Cerulario invia una lettera dogmatica assai provocatoria al vescovo di Trani, affinché la trasmetta al papa e a quelli che sdegnosamente egli definisce “i sacerdoti dei Franchi”, chiamati a emendarsi e ad abbracciare l’ortodossia. Nell’intestazione, Cerulario si proclama “patriarca ecumenico”, epiteto inaccettabile da parte del papa, che, nella sua risposta, ribadisce le posizioni già difese nel 1049 al concilio di Reims – nel quale aveva postulato l’esigenza che l’attributo dell’universalità fosse applicato esclusivamente alla Chiesa di Roma – e dichiara illegittima e proterva la pretesa di una perequazione tra Bisanzio e sede romana, vera caput et mater ecclesiarum.
Un’altra lettera viene indirizzata a Costantino IX, blando mediatore tra i due, probabilmente poco conscio della gravità della rottura in atto. Umberto di Moyenmoutier, conte di Silva Candida, intransigente e irruente legato papale, che aveva già tradotto in latino l’epistola del Cerulario per Leone IX, verosimilmente non senza accentuarne i toni polemici e provocatori, è incaricato di recare le missive ai destinatari.
Sarebbe stato saggio tenere un atteggiamento cauto, specie dopo l’improvvisa morte di Leone IX, ma forse proprio perché non più tenuto a render conto al papa, Umberto, sua auctoritate, penetra a Santa Sofia il 16 luglio e depone sull’altare, durante un rito solenne, una bolla di condanna e scomunica per il Cerulario, il quale arguisce che l’anatema non procede dal papa e preferisce evitare atti ritorsivi, interessato piuttosto a trarre profitto dall’indignazione del suo popolo e a rivalersi sui “filosofi” di corte, che vengono costretti alla tonsura e alla conversione forzata.
L’episodio ha invece gravi ripercussioni sul mondo latino. Il nuovo papa Niccolò II, infatti, nel 1059, riconosce al normanno Roberto il Guiscardo la sovranità sulle terre italiche controllate fino a poco tempo prima da Bisanzio (Puglia, Calabria, Sicilia – da strappare ai musulmani – e Capua).
Come al tempo di Teodorico, la Chiesa di Roma preferisce accordarsi con “barbari” di rito latino piuttosto che cedere ai ricatti degli “eretici” di Bisanzio.
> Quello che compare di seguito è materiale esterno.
Lemma swap_lines_result (atom1 atom2 lines_to_skip : Z)
  (lines : list string) (i1 i2 : nat) :
  PyList.position (List.length lines) (atom1 + lines_to_skip - 1) = Ok i1 ->
  PyList.position (List.length lines) (atom2 + lines_to_skip - 1) = Ok i2 ->
  swap_lines atom1 atom2 lines_to_skip lines
  = Ok (PyList.replace_nth i1 (nth i2 lines "")
          (PyList.replace_nth i2 (nth i1 lines "") lines)).
Proof.
  intros H1 H2. unfold swap_lines, PyList.getitem, PyList.setitem.
  rewrite H1, H2. cbn [rbind].
  rewrite replace_nth_length, H1. reflexivity.
Qed.

Lemma swap_lines_positions (atom1 atom2 lines_to_skip : Z)
  (lines swapped : list string) :
  swap_lines atom1 atom2 lines_to_skip lines = Ok swapped ->
  exists i1 i2,
    PyList.position (List.length lines) (atom1 + lines_to_skip - 1) = Ok i1 /\
    PyList.position (List.length lines) (atom2 + lines_to_skip - 1) = Ok i2.
Proof.
  unfold swap_lines, PyList.getitem.
  destruct (PyList.position _ (atom1 + lines_to_skip - 1)) as [i1|];
    [|discriminate].
  destruct (PyList.position _ (atom2 + lines_to_skip - 1)) as [i2|];
    [|discriminate].
  intros _. now exists i1, i2.
Qed.

(** X13.  When both indices designate a line of the frame, the exchange
    returns a frame of the same length in which the two designated lines
    have changed places and every other line is where it was. *)
Theorem swap_lines_exchanges (atom1 atom2 lines_to_skip : Z)
  (lines : list string) (i1 i2 : nat) :
  PyList.position (List.length lines) (atom1 + lines_to_skip - 1) = Ok i1 ->
  PyList.position (List.length lines) (atom2 + lines_to_skip - 1) = Ok i2 ->
  exists swapped,
    swap_lines atom1 atom2 lines_to_skip lines = Ok swapped /\
    List.length swapped = List.length lines /\
    nth i1 swapped "" = nth i2 lines "" /\
    nth i2 swapped "" = nth i1 lines "" /\
    forall k, k <> i1 -> k <> i2 -> nth k swapped "" = nth k lines "".
Proof.
  intros H1 H2. eexists.
  split; [exact (swap_lines_result _ _ _ _ _ _ H1 H2)|].
  pose proof (position_bound _ _ _ H1) as B1.
  pose proof (position_bound _ _ _ H2) as B2.
  repeat split.
  - now rewrite !replace_nth_length.
  - apply nth_replace_nth_same. now rewrite replace_nth_length.
  - destruct (Nat.eq_dec i1 i2) as [->|Hne].
    + apply nth_replace_nth_same. now rewrite replace_nth_length.
    + rewrite nth_replace_nth_other by assumption.
      now apply nth_replace_nth_same.
  - intros k Hk1 Hk2.
    rewrite !nth_replace_nth_other by congruence. reflexivity.
Qed.

Lemma swap_lines_exchanges_witness :
  PyList.position (List.length (frame_of (water "1.5"))) (1 + 2 - 1) = Ok 2%nat /\
  PyList.position (List.length (frame_of (water "1.5"))) (3 + 2 - 1) = Ok 4%nat /\
  exists swapped,
    swap_lines 1 3 2 (frame_of (water "1.5")) = Ok swapped /\
    nth 2 swapped "" = nth 4 (frame_of (water "1.5")) "".
Proof.
  assert (H1 : PyList.position (List.length (frame_of (water "1.5")))
                 (1 + 2 - 1) = Ok 2%nat) by reflexivity.
  assert (H2 : PyList.position (List.length (frame_of (water "1.5")))
                 (3 + 2 - 1) = Ok 4%nat) by reflexivity.
  split; [exact H1|]. split; [exact H2|].
  destruct (swap_lines_exchanges 1 3 2 (frame_of (water "1.5")) 2 4 H1 H2)
    as [swapped [E [_ [E1 _]]]].
  exists swapped. split; [exact E|exact E1].
Defined.

(** X14.  Exchanging the same two atoms again gives the frame back. *)
Theorem swap_lines_twice (atom1 atom2 lines_to_skip : Z)
  (lines swapped : list string) :
  swap_lines atom1 atom2 lines_to_skip lines = Ok swapped ->
  swap_lines atom1 atom2 lines_to_skip swapped = Ok lines.
Proof.
  intros E.
  destruct (swap_lines_positions _ _ _ _ _ E) as [i1 [i2 [H1 H2]]].
  pose proof (position_bound _ _ _ H1) as B1.
  pose proof (position_bound _ _ _ H2) as B2.
  rewrite (swap_lines_result _ _ _ _ _ _ H1 H2) in E.
  injection E as Eswapped.
  assert (Hlen : List.length swapped = List.length lines)
    by (subst swapped; now rewrite !replace_nth_length).
  rewrite (swap_lines_result atom1 atom2 lines_to_skip swapped i1 i2)
    by (rewrite Hlen; assumption).
  f_equal. apply (nth_ext _ _ "" "").
  - now rewrite !replace_nth_length.
  - intros k _.
    assert (S1 : nth i1 swapped "" = nth i2 lines "").
    { subst swapped. apply nth_replace_nth_same.
      now rewrite replace_nth_length. }
    assert (S2 : nth i2 swapped "" = nth i1 lines "").
    { subst swapped. destruct (Nat.eq_dec i1 i2) as [->|Hne].
      - apply nth_replace_nth_same. now rewrite replace_nth_length.
      - rewrite nth_replace_nth_other by assumption.
        now apply nth_replace_nth_same. }
    destruct (Nat.eq_dec k i1) as [->|Hk1].
    + rewrite nth_replace_nth_same
        by (rewrite replace_nth_length, Hlen; assumption).
      exact S2.
    + rewrite nth_replace_nth_other by congruence.
      destruct (Nat.eq_dec k i2) as [->|Hk2].
      * rewrite nth_replace_nth_same by (rewrite Hlen; assumption).
        exact S1.
      * rewrite nth_replace_nth_other by congruence.
        subst swapped. rewrite !nth_replace_nth_other by congruence.
        reflexivity.
Qed.

Lemma swap_lines_twice_witness :
  exists swapped,
    swap_lines 1 3 2 (frame_of (water "1.5")) = Ok swapped /\
    swap_lines 1 3 2 swapped = Ok (frame_of (water "1.5")).
Proof.
  eexists. split; [reflexivity|].
  apply (swap_lines_twice 1 3 2 (frame_of (water "1.5"))). reflexivity.
Defined.

(** X15.  An index that designates no line of the frame, beyond its end
    or before its start counted from the end, ends the exchange with
    [IndexError]; on an empty frame every index does. *)
Theorem swap_lines_IndexError (atom1 atom2 lines_to_skip : Z)
  (lines : list string) :
  (Z.of_nat (List.length lines) <= atom1 + lines_to_skip - 1 \/
   atom1 + lines_to_skip - 1 < - Z.of_nat (List.length lines) \/
   Z.of_nat (List.length lines) <= atom2 + lines_to_skip - 1 \/
   atom2 + lines_to_skip - 1 < - Z.of_nat (List.length lines)) ->
  swap_lines atom1 atom2 lines_to_skip lines = Raise IndexError.
Proof.
  intros Hout.
  assert (P : forall i,
    (Z.of_nat (List.length lines) <= i \/ i < - Z.of_nat (List.length lines))
    -> PyList.position (List.length lines) i = Raise IndexError).
  { intros i Hi. unfold PyList.position.
    destruct (i <? 0) eqn:Hneg.
    - apply Z.ltb_lt in Hneg.
      replace (0 <=? i + Z.of_nat (List.length lines)) with false
        by (symmetry; apply Z.leb_gt; lia).
      reflexivity.
    - apply Z.ltb_ge in Hneg.
      replace (i <? Z.of_nat (List.length lines)) with false
        by (symmetry; apply Z.ltb_ge; lia).
      now rewrite andb_false_r. }
  unfold swap_lines, PyList.getitem.
  destruct (PyList.position (List.length lines) (atom1 + lines_to_skip - 1))
    as [i1|e1] eqn:H1.
  - cbn [rbind].
    destruct (PyList.position (List.length lines)
                (atom2 + lines_to_skip - 1)) as [i2|e2] eqn:H2.
    + exfalso. destruct Hout as [H|[H|[H|H]]].
      * rewrite P in H1 by (left; exact H). discriminate.
      * rewrite P in H1 by (right; exact H). discriminate.
      * rewrite P in H2 by (left; exact H). discriminate.
      * rewrite P in H2 by (right; exact H). discriminate.
    + cbn [rbind]. f_equal. unfold PyList.position in H2.
      destruct (_ && _) in H2; congruence.
  - cbn [rbind]. f_equal. unfold PyList.position in H1.
    destruct (_ && _) in H1; congruence.
Qed.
Nei secoli successivi gli imperatori bizantini cercheranno di comporre la contesa, ma l’orientamento spiccatamente monarchico della Chiesa romana a partire dall’XI secolo avrebbe vanificato ogni tentativo di riavvicinamento, dando modo ai teologi bizantini di formulare accuse di eterodossia a carico dei papi, i quali, con l’accrescimento dei poteri temporali e del patrimonio ecclesiastico, defezionavano patentemente dalle statuizioni conciliari dell’età antica, che avevano previsto una policentrica e collegiale amministrazione della fede cristiana, promanante dalle sedi di Antiochia, Alessandria, Roma, Gerusalemme e Costantinopoli.
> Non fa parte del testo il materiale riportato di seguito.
(** * sun_angles.calculate_daylight: a shallow embedding and its specification

    Source: [src/sun_angles/calculate_daylight.py].

    The Python function receives dynamically typed arguments, any of which may
    be [None].  We model the Python values it handles as [pyval], Python
    exceptions as [exc], and the function itself as a computation in a small
    state-and-exception monad over a heap of [SpatialGeometry] objects, so that
    attribute reads on [geometry] are explicit heap reads.

    The collaborators that are not in [src/] are kept abstract as Section
    variables: [dateutil.parser.parse], the part of [pd.Timestamp] that
    converts non-datetime values, [SHA_deg_from_DOY_lat] and
    [daylight_from_SHA].  Spec-based models of the last two are given in
    module [SpecEngine] and are used only for the numerical claims. *)

From Stdlib Require Import ZArith String List Bool Reals Lra Lia.
Import ListNotations.
Open Scope string_scope.
Open Scope Z_scope.
Set Warnings "-register-all".

(** ** Data model *)

(** A calendar date, as carried by a Python [datetime]. *)
Record date := mkdate { year : Z; month : Z; day : Z }.

(** Python values reaching [calculate_daylight].  [PGeom l] is a reference to
    a [SpatialGeometry] object stored in the heap at location [l]. *)
Inductive pyval :=
| PNone
| PInt (z : Z)
| PFloat (r : R)
| PStr (s : string)
| PDatetime (d : date)
| PList (l : list pyval)
| PArray (l : list pyval)
| PGeom (loc : nat).

(** Exceptions.  [UnparsableTimestamp] is what [dateutil]'s parser raises on
    a string it cannot read; [MissingInput] is the error named by the spec. *)
Inductive exc :=
| MissingInput
| UnparsableTimestamp
| TypeError
| ValueError
| AttributeError.

Inductive result (A : Type) :=
| Ok (a : A)
| Err (e : exc).
Arguments Ok {A} a.
Arguments Err {A} e.
(** ** The X-Crafts loop and the first FlightFactor message *)

(** X14: in every execution of [handle_device_update] of xcrafts_ejets.py
    no frame is sent and no snapshot is delivered, and nothing that was
    taken from the queue is put back: the queue's history grows by what
    the feed puts, and by nothing else. *)
Theorem xcrafts_never_sends (device : XCrafts.CduDevice)
    (evs : list (Relay.event snapshot))
    (st st' : Relay.state snapshot (option display_message)) :
  Relay.run (XCrafts.handle_device_update device) evs st = Some st' ->
  Relay.sent st' = Relay.sent st
  ∧ Relay.delivered st' = Relay.delivered st
  ∧ Relay.enqueued st'
    = Relay.enqueued st
      ++ omap (fun ev => match ev with
                         | Relay.Put values => Some values
                         | _ => None
                         end) evs.
Proof.
  revert st. induction evs as [|ev evs IH]; cbn [Relay.run]; intros st.
  - intros [= <-]. by rewrite app_nil_r.
  - destruct (XCrafts.handle_device_update device ev st) as [st1|] eqn:Hstep;
      [|done].
    intros (Hsent & Hdel & Henq)%IH. rewrite Hsent, Hdel, Henq. clear IH.
    unfold XCrafts.handle_device_update, Relay.handle_device_update,
      Relay.get in Hstep.
    destruct ev, (Relay.sender st) eqn:Hs; try done;
      try (injection Hstep as <-; simpl; by rewrite <- ?app_assoc).
    + destruct (Relay.queue st); [done|]. injection Hstep as <-. done.
    + destruct (XCrafts.generate_display_json device values);
        by injection Hstep as <-.
Qed.

Lemma dict_set_length_pos {K V : Type} `{EqDecision K} (d : dict K V) k v :
  0 < length (dict_set d k v) ∧ length d <= length (dict_set d k v).
Proof.
  induction d as [|[k' v'] d IH]; simpl; [lia|].
  case_decide; simpl; lia.
Qed.

Lemma overlay_length_pos updates (d : snapshot) :
  updates ≠ [] -> 0 < length (overlay updates d).
Proof.
  intros Hne.
  assert (forall us (d' : snapshot), length d' <= length (overlay us d'))
    as Hmono.
  { induction us as [|[n v] us IH]; intros d'; [done|].
    unfold overlay in *. simpl. etrans; [|apply IH].
    apply dict_set_length_pos. }
  destruct updates as [|[n v] us]; [done|]. unfold overlay. simpl.
  eapply Nat.lt_le_trans; [|apply Hmono]. apply dict_set_length_pos.
Qed.

Lemma last_update_None updates n :
  n ∉ updates.*1 -> last_update updates n = None.
Proof.
  induction updates as [|[n' v'] us IH]; [done|]. simpl.
  intros [Hn Hus]%not_elem_of_cons. rewrite IH by done.
  by rewrite decide_False.
Qed.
Michele Cerulario resta protagonista degli anni successivi allo scisma, che aveva accresciuto in modo inusitato la sua influenza. Dopo aver fomentato un’insurrezione popolare contro Michele VI con il palese scopo di instaurare una sorta di ierocrazia, l’ambizioso patriarca viene indotto a legittimare l’ascesa di Isacco I, che ne comprende la pericolosità e lo fa arrestare (1058), con l’intento di accusarlo formalmente in un sinodo che si sarebbe tenuto in Tracia, lontano da Bisanzio. Cerulario, però, muore improvvisamente. Dalle opere di Psello si evince che Isacco non aveva fatto altro che portare a compimento un piano che da anni la corte andava tramando contro il potente prelato.
Lo scisma, dunque, è da considerarsi come la proiezione, sul piano religioso, del profondo solco storico e ideologico che si era venuto a creare tra le due sedi. Le speranze di sanare la ferita verranno meno del tutto nel 1204, durante la quarta crociata, quando i Veneziani di Enrico Dandolo sottopongono Bisanzio a un traumatico saccheggio e instaurano il cosiddetto “impero latino”.